▸ THE RECORDS
Content starts
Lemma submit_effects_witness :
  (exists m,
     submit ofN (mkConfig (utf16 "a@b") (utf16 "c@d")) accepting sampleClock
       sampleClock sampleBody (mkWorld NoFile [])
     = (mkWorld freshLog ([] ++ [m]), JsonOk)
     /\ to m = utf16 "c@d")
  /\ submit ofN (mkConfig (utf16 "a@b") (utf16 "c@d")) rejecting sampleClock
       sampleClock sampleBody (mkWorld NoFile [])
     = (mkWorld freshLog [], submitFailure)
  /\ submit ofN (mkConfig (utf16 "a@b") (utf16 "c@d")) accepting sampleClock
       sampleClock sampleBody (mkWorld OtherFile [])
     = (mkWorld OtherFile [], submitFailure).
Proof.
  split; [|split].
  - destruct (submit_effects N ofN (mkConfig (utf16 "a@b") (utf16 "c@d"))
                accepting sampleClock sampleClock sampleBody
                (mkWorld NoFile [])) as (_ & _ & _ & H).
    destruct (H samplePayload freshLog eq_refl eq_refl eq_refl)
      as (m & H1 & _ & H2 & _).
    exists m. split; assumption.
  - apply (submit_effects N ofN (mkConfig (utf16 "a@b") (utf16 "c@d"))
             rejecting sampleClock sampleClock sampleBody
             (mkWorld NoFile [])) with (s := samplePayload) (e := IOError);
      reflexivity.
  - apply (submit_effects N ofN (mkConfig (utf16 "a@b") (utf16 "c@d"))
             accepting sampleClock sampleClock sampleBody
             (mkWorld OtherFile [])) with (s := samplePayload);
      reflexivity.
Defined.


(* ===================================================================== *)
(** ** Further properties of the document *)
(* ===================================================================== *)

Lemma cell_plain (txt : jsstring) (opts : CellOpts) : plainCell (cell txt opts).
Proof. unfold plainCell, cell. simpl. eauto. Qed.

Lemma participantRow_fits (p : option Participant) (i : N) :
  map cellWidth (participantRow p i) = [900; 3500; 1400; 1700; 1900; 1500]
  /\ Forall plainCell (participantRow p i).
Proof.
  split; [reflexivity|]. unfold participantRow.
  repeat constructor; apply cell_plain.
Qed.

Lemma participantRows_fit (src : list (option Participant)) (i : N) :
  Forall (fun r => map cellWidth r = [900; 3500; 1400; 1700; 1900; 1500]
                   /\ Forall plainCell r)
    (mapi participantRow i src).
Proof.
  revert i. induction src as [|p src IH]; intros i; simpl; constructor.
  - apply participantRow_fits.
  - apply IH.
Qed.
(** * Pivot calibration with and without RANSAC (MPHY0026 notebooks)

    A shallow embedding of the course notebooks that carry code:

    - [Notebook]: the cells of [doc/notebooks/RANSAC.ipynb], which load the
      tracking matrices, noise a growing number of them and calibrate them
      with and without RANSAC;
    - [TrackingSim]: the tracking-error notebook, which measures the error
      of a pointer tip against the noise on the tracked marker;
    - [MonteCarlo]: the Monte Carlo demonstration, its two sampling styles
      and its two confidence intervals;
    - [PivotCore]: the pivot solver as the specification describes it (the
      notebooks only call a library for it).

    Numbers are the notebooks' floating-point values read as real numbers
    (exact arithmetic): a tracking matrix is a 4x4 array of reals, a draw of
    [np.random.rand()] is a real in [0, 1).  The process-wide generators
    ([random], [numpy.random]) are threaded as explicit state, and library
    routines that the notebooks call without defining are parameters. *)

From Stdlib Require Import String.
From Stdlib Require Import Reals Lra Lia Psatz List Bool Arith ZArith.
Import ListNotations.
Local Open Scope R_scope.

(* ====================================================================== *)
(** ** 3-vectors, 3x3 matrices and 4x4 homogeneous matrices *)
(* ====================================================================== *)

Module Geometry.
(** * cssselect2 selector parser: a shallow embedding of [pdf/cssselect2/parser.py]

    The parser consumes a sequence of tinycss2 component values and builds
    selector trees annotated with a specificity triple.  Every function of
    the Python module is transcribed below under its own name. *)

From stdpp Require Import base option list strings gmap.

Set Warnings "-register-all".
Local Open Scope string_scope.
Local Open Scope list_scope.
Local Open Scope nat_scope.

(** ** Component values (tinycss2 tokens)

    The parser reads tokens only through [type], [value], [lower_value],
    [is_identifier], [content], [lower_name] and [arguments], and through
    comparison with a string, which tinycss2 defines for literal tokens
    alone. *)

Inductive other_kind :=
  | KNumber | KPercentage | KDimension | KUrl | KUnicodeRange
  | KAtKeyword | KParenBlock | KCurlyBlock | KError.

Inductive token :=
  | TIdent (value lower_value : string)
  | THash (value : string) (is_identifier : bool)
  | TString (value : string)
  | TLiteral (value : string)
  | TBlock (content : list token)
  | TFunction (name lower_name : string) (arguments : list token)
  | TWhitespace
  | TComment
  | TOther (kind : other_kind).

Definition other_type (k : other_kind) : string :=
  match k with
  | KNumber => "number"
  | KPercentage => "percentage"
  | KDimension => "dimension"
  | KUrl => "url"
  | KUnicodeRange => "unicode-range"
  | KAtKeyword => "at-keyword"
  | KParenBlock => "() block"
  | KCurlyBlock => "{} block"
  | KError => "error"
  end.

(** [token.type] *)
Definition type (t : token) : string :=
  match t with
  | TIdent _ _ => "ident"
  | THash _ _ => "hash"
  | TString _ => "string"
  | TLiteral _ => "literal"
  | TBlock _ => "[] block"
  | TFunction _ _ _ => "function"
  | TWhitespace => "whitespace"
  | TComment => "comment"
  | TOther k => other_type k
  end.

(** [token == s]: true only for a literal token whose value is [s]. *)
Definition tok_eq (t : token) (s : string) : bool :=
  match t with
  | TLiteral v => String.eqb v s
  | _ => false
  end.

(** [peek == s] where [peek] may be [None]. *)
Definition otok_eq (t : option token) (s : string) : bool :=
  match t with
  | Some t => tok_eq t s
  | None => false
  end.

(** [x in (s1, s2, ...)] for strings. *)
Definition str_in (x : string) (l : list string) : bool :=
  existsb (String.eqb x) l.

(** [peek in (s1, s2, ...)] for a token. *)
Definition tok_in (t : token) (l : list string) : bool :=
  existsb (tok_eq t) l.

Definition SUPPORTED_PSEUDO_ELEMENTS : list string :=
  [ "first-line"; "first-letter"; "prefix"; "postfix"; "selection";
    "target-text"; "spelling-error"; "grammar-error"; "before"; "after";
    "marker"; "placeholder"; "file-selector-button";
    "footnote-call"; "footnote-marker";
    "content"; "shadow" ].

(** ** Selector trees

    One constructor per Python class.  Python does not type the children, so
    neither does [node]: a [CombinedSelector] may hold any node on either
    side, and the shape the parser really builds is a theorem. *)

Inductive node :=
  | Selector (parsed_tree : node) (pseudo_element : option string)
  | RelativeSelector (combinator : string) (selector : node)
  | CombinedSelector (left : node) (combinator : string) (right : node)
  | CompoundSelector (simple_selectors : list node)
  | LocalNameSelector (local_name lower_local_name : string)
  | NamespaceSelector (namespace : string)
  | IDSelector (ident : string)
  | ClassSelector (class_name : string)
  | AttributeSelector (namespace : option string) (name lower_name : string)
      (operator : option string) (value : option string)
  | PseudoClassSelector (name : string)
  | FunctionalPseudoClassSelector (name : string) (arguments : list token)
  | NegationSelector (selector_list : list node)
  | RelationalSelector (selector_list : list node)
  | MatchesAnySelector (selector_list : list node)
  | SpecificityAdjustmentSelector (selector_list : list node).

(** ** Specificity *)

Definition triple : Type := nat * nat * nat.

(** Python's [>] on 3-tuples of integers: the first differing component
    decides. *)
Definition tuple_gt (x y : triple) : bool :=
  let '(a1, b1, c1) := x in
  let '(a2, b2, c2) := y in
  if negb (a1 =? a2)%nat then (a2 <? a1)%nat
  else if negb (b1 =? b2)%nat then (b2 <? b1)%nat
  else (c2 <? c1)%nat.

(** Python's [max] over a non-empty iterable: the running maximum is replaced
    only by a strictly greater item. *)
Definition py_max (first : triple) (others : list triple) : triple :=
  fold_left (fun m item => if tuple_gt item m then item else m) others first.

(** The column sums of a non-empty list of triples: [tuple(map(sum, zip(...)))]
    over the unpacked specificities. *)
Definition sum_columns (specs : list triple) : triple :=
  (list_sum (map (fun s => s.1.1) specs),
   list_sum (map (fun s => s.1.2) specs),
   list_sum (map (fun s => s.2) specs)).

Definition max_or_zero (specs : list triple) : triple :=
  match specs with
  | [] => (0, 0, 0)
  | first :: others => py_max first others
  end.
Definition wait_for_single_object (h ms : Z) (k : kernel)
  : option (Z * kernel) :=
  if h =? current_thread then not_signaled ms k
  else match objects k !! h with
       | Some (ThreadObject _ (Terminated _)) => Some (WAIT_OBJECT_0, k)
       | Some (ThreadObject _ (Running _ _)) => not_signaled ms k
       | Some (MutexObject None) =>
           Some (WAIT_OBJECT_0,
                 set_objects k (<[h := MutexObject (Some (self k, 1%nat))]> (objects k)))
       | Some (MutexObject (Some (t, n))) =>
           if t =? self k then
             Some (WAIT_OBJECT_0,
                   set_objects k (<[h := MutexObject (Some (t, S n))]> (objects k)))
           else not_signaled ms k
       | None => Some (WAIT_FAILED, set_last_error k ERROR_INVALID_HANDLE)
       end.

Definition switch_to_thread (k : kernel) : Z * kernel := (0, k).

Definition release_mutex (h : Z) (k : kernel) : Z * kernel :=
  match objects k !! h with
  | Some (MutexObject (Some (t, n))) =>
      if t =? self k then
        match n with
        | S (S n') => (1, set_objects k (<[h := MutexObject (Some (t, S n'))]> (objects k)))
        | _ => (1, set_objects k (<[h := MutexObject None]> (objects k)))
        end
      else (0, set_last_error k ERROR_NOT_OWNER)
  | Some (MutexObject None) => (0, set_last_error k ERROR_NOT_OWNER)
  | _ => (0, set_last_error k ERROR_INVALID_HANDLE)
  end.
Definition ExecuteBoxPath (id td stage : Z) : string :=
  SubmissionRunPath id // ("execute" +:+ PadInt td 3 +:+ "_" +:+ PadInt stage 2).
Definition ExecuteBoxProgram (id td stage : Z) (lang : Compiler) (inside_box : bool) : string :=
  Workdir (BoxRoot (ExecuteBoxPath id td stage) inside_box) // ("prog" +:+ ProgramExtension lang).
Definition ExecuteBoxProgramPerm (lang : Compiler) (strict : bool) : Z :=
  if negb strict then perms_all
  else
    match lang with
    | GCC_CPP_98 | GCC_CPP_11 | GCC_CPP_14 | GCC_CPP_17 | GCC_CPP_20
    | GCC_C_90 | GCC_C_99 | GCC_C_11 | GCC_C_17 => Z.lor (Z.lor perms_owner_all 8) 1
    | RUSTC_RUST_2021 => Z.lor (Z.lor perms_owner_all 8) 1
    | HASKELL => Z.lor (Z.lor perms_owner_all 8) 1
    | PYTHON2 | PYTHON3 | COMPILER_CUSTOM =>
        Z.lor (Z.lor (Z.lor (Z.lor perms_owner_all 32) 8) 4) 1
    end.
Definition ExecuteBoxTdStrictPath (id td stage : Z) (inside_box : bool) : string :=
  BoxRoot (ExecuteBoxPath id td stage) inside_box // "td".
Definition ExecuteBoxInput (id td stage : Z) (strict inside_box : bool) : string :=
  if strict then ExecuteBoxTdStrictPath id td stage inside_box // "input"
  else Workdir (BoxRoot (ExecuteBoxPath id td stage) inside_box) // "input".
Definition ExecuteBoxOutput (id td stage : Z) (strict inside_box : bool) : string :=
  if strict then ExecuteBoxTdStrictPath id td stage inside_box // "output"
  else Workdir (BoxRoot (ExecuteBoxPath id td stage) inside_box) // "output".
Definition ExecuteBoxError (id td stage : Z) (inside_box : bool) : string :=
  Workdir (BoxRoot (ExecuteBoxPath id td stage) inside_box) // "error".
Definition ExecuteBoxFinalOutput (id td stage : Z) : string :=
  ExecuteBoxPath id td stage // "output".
Content ends
▸ EXERCISE AIM
Using the material above, transcribe exactly the lines from the line with "Definition ExecuteBoxPath (id" to the line with "RUSTC_RUST_2021 => Z.lor (Z.lor perms_owner_all 8) 1"; both count, and nothing else goes in.

▸ RESPONSE BOX
Definition ExecuteBoxPath (id td stage : Z) : string :=
  SubmissionRunPath id // ("execute" +:+ PadInt td 3 +:+ "_" +:+ PadInt stage 2).
Definition ExecuteBoxProgram (id td stage : Z) (lang : Compiler) (inside_box : bool) : string :=
  Workdir (BoxRoot (ExecuteBoxPath id td stage) inside_box) // ("prog" +:+ ProgramExtension lang).
Definition ExecuteBoxProgramPerm (lang : Compiler) (strict : bool) : Z :=
  if negb strict then perms_all
  else
    match lang with
    | GCC_CPP_98 | GCC_CPP_11 | GCC_CPP_14 | GCC_CPP_17 | GCC_CPP_20
    | GCC_C_90 | GCC_C_99 | GCC_C_11 | GCC_C_17 => Z.lor (Z.lor perms_owner_all 8) 1
    | RUSTC_RUST_2021 => Z.lor (Z.lor perms_owner_all 8) 1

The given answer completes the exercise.